Virtual reality technology can help manage pain, but it needs to be adapted to address the needs of different populations

30th September 2021 about a 2 minute read
"There is a tremendous unmet need in the US to deliver evidence-based digital therapeutics to the broader population." Dr Urmimala Sarkar, professor of medicine at the University of California, San Francisco

Clinicians are interested in the use of virtual reality (VR) to help patients manage pain, but believe that barriers remain to adoption, a new study has found.

The study, a collaboration between researchers at the University of California, San Francisco (UCSF) and virtual reality provider AppliedVR, was based on interviews with healthcare providers, leaders and administrators from safety-net health systems and academic medical centres.

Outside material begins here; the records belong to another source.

Record xrp_verdicts d (e : xrp_env) (st : xrp_state (B := B)) (r : request) (out : response * xrp_state (B := B)) : Prop := {
  xv_payment : forall req, asks PaymentStatusResponse (xd_env d) (xd_paymentCommon d) "verify" r req -> payment_answer d e st req out.1;
  xv_fee : forall req, asks FeeProofResponse (xd_env d) (xd_feeCommon d) "verify" r req -> fee_answer d e req out.1;
  xv_multisig : forall req, asks MultisigResponse (xd_env d) (xd_multisigCommon d) "verify" r req -> multisig_answer d e st req out.1;
  xv_payment_posts : posts (xd_env d) (xd_paymentCommon d) "verify" r ->
    (exists req : PaymentStatusRequest, asks PaymentStatusResponse (xd_env d) (xd_paymentCommon d) "verify" r req) \/
    turned_away (Req := PaymentStatusRequest) PaymentStatusResponse (xd_paymentCommon d) r out.1 /\ out.2 = st;
  xv_fee_posts : posts (xd_env d) (xd_feeCommon d) "verify" r ->
    (exists req : FeeProofRequest, asks FeeProofResponse (xd_env d) (xd_feeCommon d) "verify" r req) \/
    turned_away (Req := FeeProofRequest) FeeProofResponse (xd_feeCommon d) r out.1 /\ out.2 = st;
  xv_multisig_posts : posts (xd_env d) (xd_multisigCommon d) "verify" r ->
    (exists req : MultisigRequest, asks MultisigResponse (xd_env d) (xd_multisigCommon d) "verify" r req) \/
    turned_away (Req := MultisigRequest) MultisigResponse (xd_multisigCommon d) r out.1 /\ out.2 = st
}.

#[local] Abbreviation xrp_serve := (xrp_serve payment_text fee_text multisig_text).
#[local] Abbreviation xrp_step := (xrp_step payment_text fee_text multisig_text).

Lemma payment_verdict `{!AttNames} `{!XrpWidths} d e r st req :
  xrp_ok d -> xrp_inv d inv st -> asks PaymentStatusResponse (xd_env d) (xd_paymentCommon d) "verify" r req ->
  payment_answer d e st req (xrp_serve d e r st).1.
Proof.
  intros Hok [Hp _ _] Ha. unfold payment_answer. set (ctx := deadline _ _). set (rp := (xrp_serve d e r st).1). cbn zeta.
  destruct (asked_verify (Verifier0 := PaymentStatusVerifier (xd_payment d))
    (ConvertingVerifier0 := payment_converts (xd_payment d)) payment_text xe_ctx xs_payment
    (fun s st => {| xs_payment := s; xs_fee := xs_fee st; xs_multisig := xs_multisig st |})
    (xd_env d) (xd_prefix d) (xrp_operations payment_text fee_text multisig_text d) (xd_paymentCommon d)
    (xrp_operations_ok _ _ _ d Hok) (payment_registered _ _ _ d) e r st req Ha) as (_ & Hs & Hpay).
  unfold VerifierVerify, PaymentStatusVerifier in Hpay. fold ctx in Hpay. change (rp_Status rp = 200) in Hs.
  pose proof (xrp_source d Hok) as [Hsrc _]. pose proof Ha as [_ (q & _ & _ & _ & Hw%payment_width)].
  destruct (PaymentStatus.Verify (xd_payment d) ctx req (xs_payment st)) as [answer b'] eqn:Hv. cbn [fst] in Hpay.
  split.
  - apply (verdict_exact _ _ _ _ _ _ Hs Hpay).
    + intros resp body -> Henc.
      apply (PaymentStatus.Verify_bound chain inv served) in Hv as (_ & msg & tx & raw & ? & ? & ? & [_ ?] & ? & ?); [|done..].
      by exists msg, tx, raw, resp.
    + intros body (Hserved & msg & tx & raw & resp & He & Hpos & Hn & Hmax & Hrow & Hd & Henc). exists resp.
      destruct (Verify_established chain inv served (xd_payment d) ctx req (xs_payment st) msg tx raw resp) as (b1 & _ & Hv');
        [done..|]. rewrite Hv in Hv'. injection Hv' as -> _. done.
    + intros err -> Hrej. exists b'. apply (payment_rejected chain inv served). by exists err.
  - intros (b1 & (err & Hv' & Hrej)%(payment_rejected chain inv served)). rewrite Hv in Hv'. injection Hv' as -> ->.
    apply (envelope_verdict _ _ rp Hs Hpay). by exists err.
Qed.

Lemma fee_verdict `{!AttNames} `{!XrpWidths} d e r st req :
  xrp_ok d -> maxBatchRange (xd_fee d) = 0 -> xrp_inv d inv st ->
  asks FeeProofResponse (xd_env d) (xd_feeCommon d) "verify" r req -> fee_answer d e req (xrp_serve d e r st).1.
Proof.
  intros Hok Hcap [_ Hf _] Ha. unfold fee_answer. set (ctx := deadline _ _). set (rp := (xrp_serve d e r st).1). cbn zeta.
  destruct (asked_verify (Verifier0 := FeeProofVerifier (xd_fee d))
    (ConvertingVerifier0 := fee_converts (xd_fee d)) fee_text xe_ctx xs_fee
    (fun s st => {| xs_payment := xs_payment st; xs_fee := s; xs_multisig := xs_multisig st |})
    (xd_env d) (xd_prefix d) (xrp_operations payment_text fee_text multisig_text d) (xd_feeCommon d)
    (xrp_operations_ok _ _ _ d Hok) (fee_registered _ _ _ d) e r st req Ha) as (_ & Hs & Hpay).
  unfold VerifierVerify, FeeProofVerifier in Hpay. fold ctx in Hpay. change (rp_Status rp = 200) in Hs.
  pose proof (xrp_source d Hok) as [_ Hsrc]. pose proof Ha as [_ (q & _ & _ & _ & [Hw1 Hw2]%fee_width)].
  destruct (FeeProof.Verify (xd_fee d) ctx req (xs_fee st)) as [answer b'] eqn:Hv. cbn [fst] in Hpay.
  apply (verdict_exact _ _ _ _ _ _ Hs Hpay).
  - intros resp body -> Henc.
    apply (Verify_batch_sound chain inv served) in Hv as (_ & items & ? & ? & ? & Hl & He & Hact); [|done..].
    exists items. do 3 (split; [done|]). rewrite <- Hl, <- He, <- Hact. by destruct resp.
  - intros body (Hmax & Hserved & items & Hb & Hpos & Hov & Henc). eexists. split; [|exact Henc].
    destruct (Verify_batch_complete chain inv served (xd_fee d) ctx req items (xs_fee st)) as (b1 & _ & Hv'); [done..|].
    rewrite Hv in Hv'. by injection Hv' as ->.
  - intros err -> Hrej. by eapply (fee_rejected (xd_fee d) ctx req chain inv served).
Qed.

Lemma multisig_verdict `{!AttNames} d e r st req :
  xrp_ok d -> xrp_env_ok d e -> xrp_inv d inv st ->
  asks MultisigResponse (xd_env d) (xd_multisigCommon d) "verify" r req -> multisig_answer d e st req (xrp_serve d e r st).1.
Proof.
  intros Hok Henv [_ _ Hm] Ha. unfold multisig_answer. set (ctx := deadline _ _). set (rp := (xrp_serve d e r st).1). cbn zeta.
  destruct (asked_verify (Verifier0 := MultisigVerifier (xd_multisig d))
    (ConvertingVerifier0 := multisig_converts (xd_multisig d)) multisig_text (fun e => (xe_ctx e, xe_readings e, xe_recheck e)) xs_multisig
    (fun s st => {| xs_payment := xs_payment st; xs_fee := xs_fee st; xs_multisig := s |})
    (xd_env d) (xd_prefix d) (xrp_operations payment_text fee_text multisig_text d) (xd_multisigCommon d)
    (xrp_operations_ok _ _ _ d Hok) (multisig_registered _ _ _ d) e r st req Ha) as (_ & Hs & Hpay).
  change (rp_Status rp = 200) in Hs.
  change (rp_Payload rp = PEnvelope (envelope (xd_multisigCommon d)
    (Multisig.Verify (xd_multisig d) ctx (xe_readings e) (xe_recheck e) req (xs_multisig st)).1)) in Hpay.
  destruct (Multisig.Verify (xd_multisig d) ctx (xe_readings e) (xe_recheck e) req (xs_multisig st)) as [answer last'] eqn:Hv.
  cbn [fst] in Hpay. split.
  - apply (verdict_exact _ _ _ _ _ _ Hs Hpay).
    + intros resp body -> Henc. apply Verify_stated in Hv as (Hreq & Hnet & info & Hinfo & Hresp).
      split; [done|]. split; [|by exists info, resp].
      destruct (ensureNetworkVerified_probed (xd_multisig d) ctx (xe_readings e) (xe_recheck e) Henv (xs_multisig st) Hm) as [_ Hc].
      apply Hc. by rewrite Hnet.
    + intros body (Hc & Hreq & _ & info & resp & Hinfo & Hresp & Henc). exists resp. split; [|done].
      destruct (Verify_answered (xd_multisig d) ctx (xe_readings e) (xe_recheck e) req (xs_multisig st) info)
        as (resp' & l' & Hv' & Hyes & Hno); [done..|]. rewrite Hv in Hv'. injection Hv' as -> _. f_equal.
      destruct Hresp as [(seq & Hseq & ->)|[Hn ->]]; [by apply Hyes|by apply Hno].
    + intros err -> Hrej. exists last'. apply multisig_rejected. by exists err.
  - intros (l1 & (err & Hv' & Hrej)%multisig_rejected). rewrite Hv in Hv'. injection Hv' as -> ->.
    apply (envelope_verdict _ _ rp Hs Hpay). by exists err.
Qed.

(** A post that asks nothing leaves the deployment as it was. *)
Lemma payment_posts `{!AttNames} d e r st :
  xrp_ok d -> posts (xd_env d) (xd_paymentCommon d) "verify" r ->
  (exists req : PaymentStatusRequest, asks PaymentStatusResponse (xd_env d) (xd_paymentCommon d) "verify" r req) \/
  turned_away (Req := PaymentStatusRequest) PaymentStatusResponse (xd_paymentCommon d) r (xrp_serve d e r st).1 /\ (xrp_serve d e r st).2 = st.
Proof.
  intros Hok Hp.
  destruct (posted_verify (Verifier0 := PaymentStatusVerifier (xd_payment d)) payment_text xe_ctx xs_payment
    (fun s st => {| xs_payment := s; xs_fee := xs_fee st; xs_multisig := xs_multisig st |})
    (xd_env d) (xd_prefix d) (xrp_operations payment_text fee_text multisig_text d) (xd_paymentCommon d)
    (xrp_operations_ok _ _ _ d Hok) (payment_registered _ _ _ d) r) as [?|Ht]; [by intros []|done|by left|right; apply Ht].
Qed.

Lemma fee_posts `{!AttNames} d e r st :
  xrp_ok d -> posts (xd_env d) (xd_feeCommon d) "verify" r ->
  (exists req : FeeProofRequest, asks FeeProofResponse (xd_env d) (xd_feeCommon d) "verify" r req) \/
  turned_away (Req := FeeProofRequest) FeeProofResponse (xd_feeCommon d) r (xrp_serve d e r st).1 /\ (xrp_serve d e r st).2 = st.
Proof.
  intros Hok Hp.
  destruct (posted_verify (Verifier0 := FeeProofVerifier (xd_fee d)) fee_text xe_ctx xs_fee
    (fun s st => {| xs_payment := xs_payment st; xs_fee := s; xs_multisig := xs_multisig st |})
    (xd_env d) (xd_prefix d) (xrp_operations payment_text fee_text multisig_text d) (xd_feeCommon d)
    (xrp_operations_ok _ _ _ d Hok) (fee_registered _ _ _ d) r) as [?|Ht]; [by intros []|done|by left|right; apply Ht].
Qed.

Lemma multisig_posts `{!AttNames} d e r st :
  xrp_ok d -> posts (xd_env d) (xd_multisigCommon d) "verify" r ->
  (exists req : MultisigRequest, asks MultisigResponse (xd_env d) (xd_multisigCommon d) "verify" r req) \/
  turned_away (Req := MultisigRequest) MultisigResponse (xd_multisigCommon d) r (xrp_serve d e r st).1 /\ (xrp_serve d e r st).2 = st.
Proof.
  intros Hok Hp.
  destruct (posted_verify (Verifier0 := MultisigVerifier (xd_multisig d)) multisig_text (fun e => (xe_ctx e, xe_readings e, xe_recheck e)) xs_multisig
    (fun s st => {| xs_payment := xs_payment st; xs_fee := xs_fee st; xs_multisig := s |})
    (xd_env d) (xd_prefix d) (xrp_operations payment_text fee_text multisig_text d) (xd_multisigCommon d)
    (xrp_operations_ok _ _ _ d Hok) (multisig_registered _ _ _ d) r) as [?|Ht]; [by intros []|done|by left|right; apply Ht].
Qed.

Researchers found that frontline pain management clinicians and leaders are interested in the potential of VR, but that it will need to be adapted if it is to address the needs of the populations they serve. These adaptations include translation, cultural tailoring and usability testing.

“The participants cited integration into complex workflows, structural costs and reimbursement concerns as major concerns to implementing and scaling VR use,” the researchers wrote, in an article in the Journal of Medical Internet Research.

An alternative to opioids

Studies into the efficacy of VR as a tool for managing pain have shown that it can be a safe and effective alternative to opioids, the researchers noted. Many of these studies, however, have been conducted amongst populations that are “ethnically homogeneous” and “relatively advantaged”.

Some of the barriers to adoption relate to the way the US health care system is funded, and would not apply to the NHS. Dr Urmimala Sarkar, lead author on the study and UCSF professor of medicine, said that there was a “tremendous unmet need in the US to deliver evidence-based digital therapeutics to the broader population.” She added: “But it will require collaboration across industries to overcome the hurdles that stand in the way of wider adoption, including commitments from payers for more reimbursement and adapted content that tailors to the needs of diverse populations.”

The signs are promising, however. One 2019 study found that VR “significantly reduces pain versus an active control condition in hospitalized patients” and that it was “most effective for severe pain”.

Josh Sackman, president and cofounder of AppliedVR, said: “Our goal is to make VR the standard of care in pain management for everyone, and research like this is critical to understanding how we can create more usable, more affordable and more equitable treatment programs.”